(* ===== verification/Args.v ===== *)
(** * Command lines ([apps/args.hpp])

    The helpers the tools read their arguments with.  An argument vector is a
    list whose head is the program name; no entry before [argc] is null. *)

From Stdlib Require Import Ascii.
From stdpp Require Import strings pretty.
From S2P Require Import Prelude.

(** ** Looking arguments up *)

(** The loop of [arg_value]: every position that has a successor is compared. *)
Fixpoint find_value (args : list string) (key : string) : option string :=
  match args with
  | a :: (b :: _) as rest => if String.eqb key a then Some b else find_value rest key
  | _ => None
  end.
Definition arg_value (argv : list string) (key : string) : option string := find_value (tail argv) key.

Definition flag_present (argv : list string) (key : string) : bool := existsb (String.eqb key) (tail argv).

Definition arg_or (argv : list string) (key fallback : string) : string := default fallback (arg_value argv key).

(** Two leading dashes. *)
Definition is_option (view : string) : bool :=
  match view with String "-"%char (String "-"%char _) => true | _ => false end.

(** The loop of [command]: an option is skipped together with what follows it. *)
Fixpoint find_command (args : list string) : option string :=
  match args with
  | [] => None
  | a :: rest =>
      if is_option a then match rest with [] => None | _ :: rest => find_command rest end else Some a
  end.
Definition command (argv : list string) : option string := find_command (tail argv).

(** ** Numbers: [std::strtoull] in base ten *)

Definition is_space (c : ascii) : bool :=
  let n := Z.of_N (N_of_ascii c) in (n =? 32) || ((9 <=? n) && (n <=? 13)).
Definition digit_of (c : ascii) : option Z :=
  let n := Z.of_N (N_of_ascii c) in if (48 <=? n) && (n <=? 57) then Some (n - 48) else None.

Fixpoint skip_spaces (s : string) : string :=
  match s with
  | String c s' => if is_space c then skip_spaces s' else s
  | EmptyString => s
  end.

Fixpoint read_digits (s : string) (n : Z) : Z :=
  match s with
  | String c s' => match digit_of c with Some d => read_digits s' (10 * n + d) | None => n end
  | EmptyString => n
  end.

Definition strtoull (s : string) : Z :=
  let magnitude (s : string) (negative : bool) :=
    let n := read_digits s 0 in
    if UINT64_MAX <? n then UINT64_MAX else if negative then wrap_u64 (- n) else n in
  match skip_spaces s with
  | String "-"%char s' => magnitude s' true
  | String "+"%char s' => magnitude s' false
  | s' => magnitude s' false
  end.

Definition arg_u64 (argv : list string) (key : string) (fallback : Z) : Z :=
  match arg_value argv key with
  | None => fallback
  | Some value => strtoull value
  end.

(** ** Decimal numbers are read back *)

(** [%llu] and its like. *)
Definition decimal (n : Z) : string := pretty n.

Lemma digit_of_char d : (d < 10)%N -> digit_of (pretty_N_char d) = Some (Z.of_N d).
Proof.
  intros Hd. assert (H : In d [0; 1; 2; 3; 4; 5; 6; 7; 8; 9]%N) by (cbn; lia).
  cbn in H. by repeat destruct H as [<-|H].
Qed.

Lemma read_digits_go x s : read_digits (pretty_N_go x s) 0 = read_digits s (Z.of_N x).
Proof.
  revert s. induction (N.lt_wf_0 x) as [x _ IH]; intros s.
  destruct (decide (x = 0%N)) as [->|Hx]; [done|].
  rewrite pretty_N_go_step by lia. rewrite IH by (by apply N.div_lt; lia). cbn [read_digits].
  rewrite digit_of_char by (by apply N.mod_lt). f_equal.
  pose proof (N.div_mod x 10 ltac:(done)). lia.
Qed.

Lemma read_decimal n : 0 <= n -> read_digits (decimal n) 0 = n.
Proof.
  intros Hn. unfold decimal, pretty, pretty_Z. destruct n as [|p|p]; [done| |lia].
  unfold pretty, pretty_positive, pretty, pretty_N. rewrite decide_False by done. by rewrite read_digits_go.
Qed.

(** A decimal number starts with a digit. *)
Lemma decimal_head n : 0 <= n -> exists c s d, decimal n = String c s /\ digit_of c = Some d.
Proof.
  intros Hn. unfold decimal, pretty, pretty_Z. destruct n as [|p|p]; [by exists "0"%char, "", 0| |lia].
  unfold pretty, pretty_positive, pretty, pretty_N. rewrite decide_False by done.
  assert (Hgo : forall x s, (0 < x)%N -> exists c s' d, pretty_N_go x s = String c s' /\ digit_of c = Some d).
  { clear. intros x. induction (N.lt_wf_0 x) as [x _ IH]; intros s Hx. rewrite pretty_N_go_step by done.
    destruct (decide (x / 10 = 0)%N) as [->|Hne]; [|apply IH; [apply N.div_lt; lia|by apply N.neq_0_lt_0]].
    do 3 eexists. split; [apply pretty_N_go_0|]. apply digit_of_char, N.mod_lt. done. }
  by apply Hgo.
Qed.

Lemma digit_plain c d : digit_of c = Some d -> is_space c = false /\ c <> "-"%char /\ c <> "+"%char.
Proof.
  unfold digit_of, is_space. cbv zeta. destruct (_ && _) eqn:E; [|done]. intros _.
  apply andb_prop in E as [H1%Z.leb_le H2%Z.leb_le]. split; [|split; intros ->; vm_compute in H1; congruence].
  apply orb_false_intro; [by apply Z.eqb_neq; lia|]. apply andb_false_iff. right. apply Z.leb_gt. lia.
Qed.

Lemma strtoull_decimal n : is_u64 n -> strtoull (decimal n) = n.
Proof.
  intros [H0 Hn]. pose proof (read_decimal n H0) as Hr. destruct (decimal_head n H0) as (c & s & d & E & Hd).
  apply digit_plain in Hd as (Hs & Hm & Hp). unfold strtoull. rewrite E in *. cbn [skip_spaces]. rewrite Hs.
  destruct (Z.ltb_spec UINT64_MAX n); [lia|].
  assert (Hz : (UINT64_MAX <? n) = false) by (by apply Z.ltb_ge).
  destruct c as [[] [] [] [] [] [] [] []]; try (cbv zeta; rewrite Hr, Hz; reflexivity);
    exfalso; congruence.
Qed.

Lemma find_value_first pre key v post :
  key ∉ pre -> find_value (pre ++ key :: v :: post) key = Some v.
Proof.
  induction pre as [|a pre IH]; intros Hk; cbn [app find_value]; [by rewrite String.eqb_refl|].
  apply not_elem_of_cons in Hk as [Hne Hk]. specialize (IH Hk).
  destruct (String.eqb_spec key a) as [->|_]; [done|].
  destruct pre; exact IH.
Qed.

Lemma find_value_absent args key : key ∉ args -> find_value args key = None.
Proof.
  induction args as [|a args IH]; intros Hk; [done|]. apply not_elem_of_cons in Hk as [Hne Hk].
  cbn [find_value]. destruct args as [|b args]; [done|]. destruct (String.eqb_spec key a); [done|by apply IH].
Qed.

(** Options and their values before the command. *)
Inductive options_only : list string -> Prop :=
  | oo_nil : options_only []
  | oo_cons key value rest : is_option key = true -> options_only rest -> options_only (key :: value :: rest).

Lemma find_command_after pre cmd post :
  options_only pre -> is_option cmd = false -> find_command (pre ++ cmd :: post) = Some cmd.
Proof. intros Hpre Hc. induction Hpre as [|key value rest Hk _ IH]; cbn; [by rewrite Hc|by rewrite Hk]. Qed.

(** Whatever is given, a number within its type is read. *)
Lemma read_digits_nonneg s n : 0 <= n -> 0 <= read_digits s n.
Proof.
  revert n. induction s as [|c s IH]; intros n Hn; [done|]. cbn [read_digits]. unfold digit_of. cbv zeta.
  destruct (Z.leb_spec 48 (Z.of_N (N_of_ascii c))); cbn [andb]; [|done].
  destruct (_ <=? _); [apply IH; lia|done].
Qed.

Lemma strtoull_range s : is_u64 (strtoull s).
Proof.
  unfold strtoull. cbv zeta.
  assert (H : forall t m, is_u64 m -> is_u64 (if UINT64_MAX <? read_digits t 0 then UINT64_MAX else m)).
  { intros t m Hm. destruct (_ <? _); [unfold_ints; lia|exact Hm]. }
  assert (Hp : forall t, is_u64 (if UINT64_MAX <? read_digits t 0 then UINT64_MAX else read_digits t 0)).
  { intros t. pose proof (read_digits_nonneg t 0 ltac:(lia)).
    destruct (Z.ltb_spec UINT64_MAX (read_digits t 0)); unfold is_u64; [unfold_ints; lia|lia]. }
  repeat first [apply Hp|apply H, wrap_u64_range|case_match].
Qed.

Lemma arg_u64_range argv key fallback : is_u64 fallback -> is_u64 (arg_u64 argv key fallback).
Proof. intros H. unfold arg_u64. destruct (arg_value argv key); [apply strtoull_range|done]. Qed.

(** Arguments are read back.  A number in the range of its type that is given
    in decimal behind a key is the number read, whatever comes before, as long as
    the key does not, and after it; a key that is not given yields the fallback;
    and the command is the first word behind any options with their values. *)
Theorem arguments_read_back program pre key n post fallback :
  is_u64 n -> key ∉ pre ->
  arg_u64 (program :: pre ++ key :: decimal n :: post) key fallback = n /\
  (key ∉ post -> arg_u64 (program :: pre ++ post) key fallback = fallback) /\
  flag_present (program :: pre ++ key :: post) key = true /\
  (forall cmd, options_only pre -> is_option cmd = false -> command (program :: pre ++ cmd :: post) = Some cmd).
Proof.
  intros Hn Hk. split; [|split; [|split]].
  - unfold arg_u64, arg_value. cbn [tail]. rewrite find_value_first by done. by apply strtoull_decimal.
  - intros Hp. unfold arg_u64, arg_value. cbn [tail]. rewrite find_value_absent; [done|].
    intros [?|?]%elem_of_app; by auto.
  - unfold flag_present. cbn [tail]. apply existsb_exists. exists key. rewrite String.eqb_refl. split; [|done].
    apply in_or_app. right. by left.
  - intros cmd Hpre Hc. by apply find_command_after.
Qed.

Lemma arguments_read_back_witness :
  arg_u64 ["pffctl"; "--port"; "7421"; "promote"; "--set"; "18446744073709551615"]%string "--set" 0 = UINT64_MAX /\
  command ["pffctl"; "--port"; "7421"; "promote"; "--set"; "7"]%string = Some "promote"%string.
Proof.
  split.
  - refine (proj1 (arguments_read_back "pffctl" ["--port"; "7421"; "promote"]%string "--set" UINT64_MAX [] 0 _ _)).
    + vm_compute. split; congruence.
    + apply (bool_decide_unpack _). by vm_compute.
  - refine (proj2 (proj2 (proj2 (arguments_read_back "pffctl" ["--port"; "7421"]%string "--set" 7
      ["--set"; "7"]%string 0 _ _))) "promote"%string _ eq_refl).
    + vm_compute. split; congruence.
    + apply (bool_decide_unpack _). by vm_compute.
    + by repeat constructor.
Defined.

• • • • •

WORK INSTRUCTIONS
Within the entries above, find every line where the string "given" occurs, and copy it.

RESPONSE AREA
(** Whatever is given, a number within its type is read. *)
(** Arguments are read back.  A number in the range of its type that is given
    the key does not, and after it; a key that is not given yields the fallback;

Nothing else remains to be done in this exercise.